Input:
(** * PseudographicText: a bitmap-glyph text renderer for a character console

    A shallow embedding of [2Lab_Pseudographic_Text/main.cpp] and the
    properties of its class [PseudographicText]:

    - [std]: the pieces of the C++ standard library the class uses
      ([std::string::find], [std::to_string], formatted extraction of a
      [char] from an [std::ifstream]);
    - [Mem]: heap arrays ([new char[n]] and nested arrays of them), indexed
      reads and writes, and counted [for] loops;
    - [PseudographicText]: the class, its setters, the private helpers
      [createCharTable], [createText], [output], and both [print]s;
    - [FirstLab]: the integer part of the points and vectors of
      [FirstLab/firstlab.cpp].

    Conventions.  A computation that can touch storage is in [option]:
    [None] stands for an access outside an allocated array (undefined
    behaviour in C++), so [f x = Some y] says that the call is well defined
    and returns [y].  Storage that was allocated and never written holds
    [Indet], an indeterminate value: it stands for whichever byte the
    storage happens to hold, and says nothing about which.  What is computed
    from it is indeterminate again: a cell copied from it, and a cell chosen
    by comparing it with ['1'] and ['0'], is [Indet], whether the program
    then holds that byte, [textChar] or [backgroundChar].  Where the byte
    matters the content of the storage is given explicitly
    ([createCharTable_over]).
    [int] values are in [Z], sizes and indices ([size_t], non-negative loop
    counters) are in [nat]; overflow of [int] and [size_t] arithmetic is not
    modelled (the sizes involved are a string length times 5 or 7).  A loop
    bounded by [fontSize] runs [Z.to_nat fontSize] times, and an array of
    [fontSize] elements has as many; [fontSize] is 5 or 7 in every object a
    program can have.  A file is the sequence of characters its stream
    delivers. *)

From Stdlib Require Import ZArith Ascii String DecimalString Lia.
From stdpp Require Import list strings.

Local Open Scope nat_scope.

(** ** The standard library, as far as the class uses it *)

Module std.

(** [s.find(c)]: position of the first occurrence of [c], [None] for
    [std::string::npos]. *)
Fixpoint find (s : list ascii) (c : ascii) : option nat :=
  match s with
  | [] => None
  | d :: s' => if Ascii.eqb d c then Some 0 else S <$> find s' c
  end.

(** [std::to_string(int)]. *)
Definition to_string (z : Z) : list ascii :=
  list_ascii_of_string (NilZero.string_of_int (Z.to_int z)).

(** [std::isspace] in the classic locale: space, [\t], [\n], [\v], [\f],
    [\r]. *)
Definition isspace (c : ascii) : bool :=
  let n := nat_of_ascii c in
  (n =? 32) || ((9 <=? n) && (n <=? 13)).

(** An input file stream: the characters not yet read and the fail state
    ([failbit], set by a failed [open] or a failed extraction; nothing in
    the program clears it). *)
Record ifstream := mkStream { pending : list ascii; fail : bool }.

(** [in.open(name)] on the content of the named file, if there is one. *)
Definition open (content : option (list ascii)) : ifstream :=
  match content with
  | Some cs => mkStream cs false
  | None => mkStream [] true
  end.

(** Leading white space skipped by the sentry of a formatted input. *)
Fixpoint skipws (cs : list ascii) : list ascii :=
  match cs with
  | [] => []
  | c :: cs' => if isspace c then skipws cs' else cs
  end.

(** [in >> ch] for a [char]: on a stream in the fail state nothing is
    read; otherwise white space is skipped and the next character is
    taken, and at the end of the input the stream fails.  The result is
    the extracted character, if any, and the stream afterwards. *)
Definition extract (i : ifstream) : option ascii * ifstream :=
  if fail i then (None, i)
  else match skipws (pending i) with
       | [] => (None, mkStream [] true)
       | c :: cs => (Some c, mkStream cs false)
       end.

End std.

(** ** Heap arrays and loops *)

Module Mem.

Requirement: Look above for every line with the word "standard" and copy it.

Written solution:
    - [std]: the pieces of the C++ standard library the class uses
(** ** The standard library, as far as the class uses it *)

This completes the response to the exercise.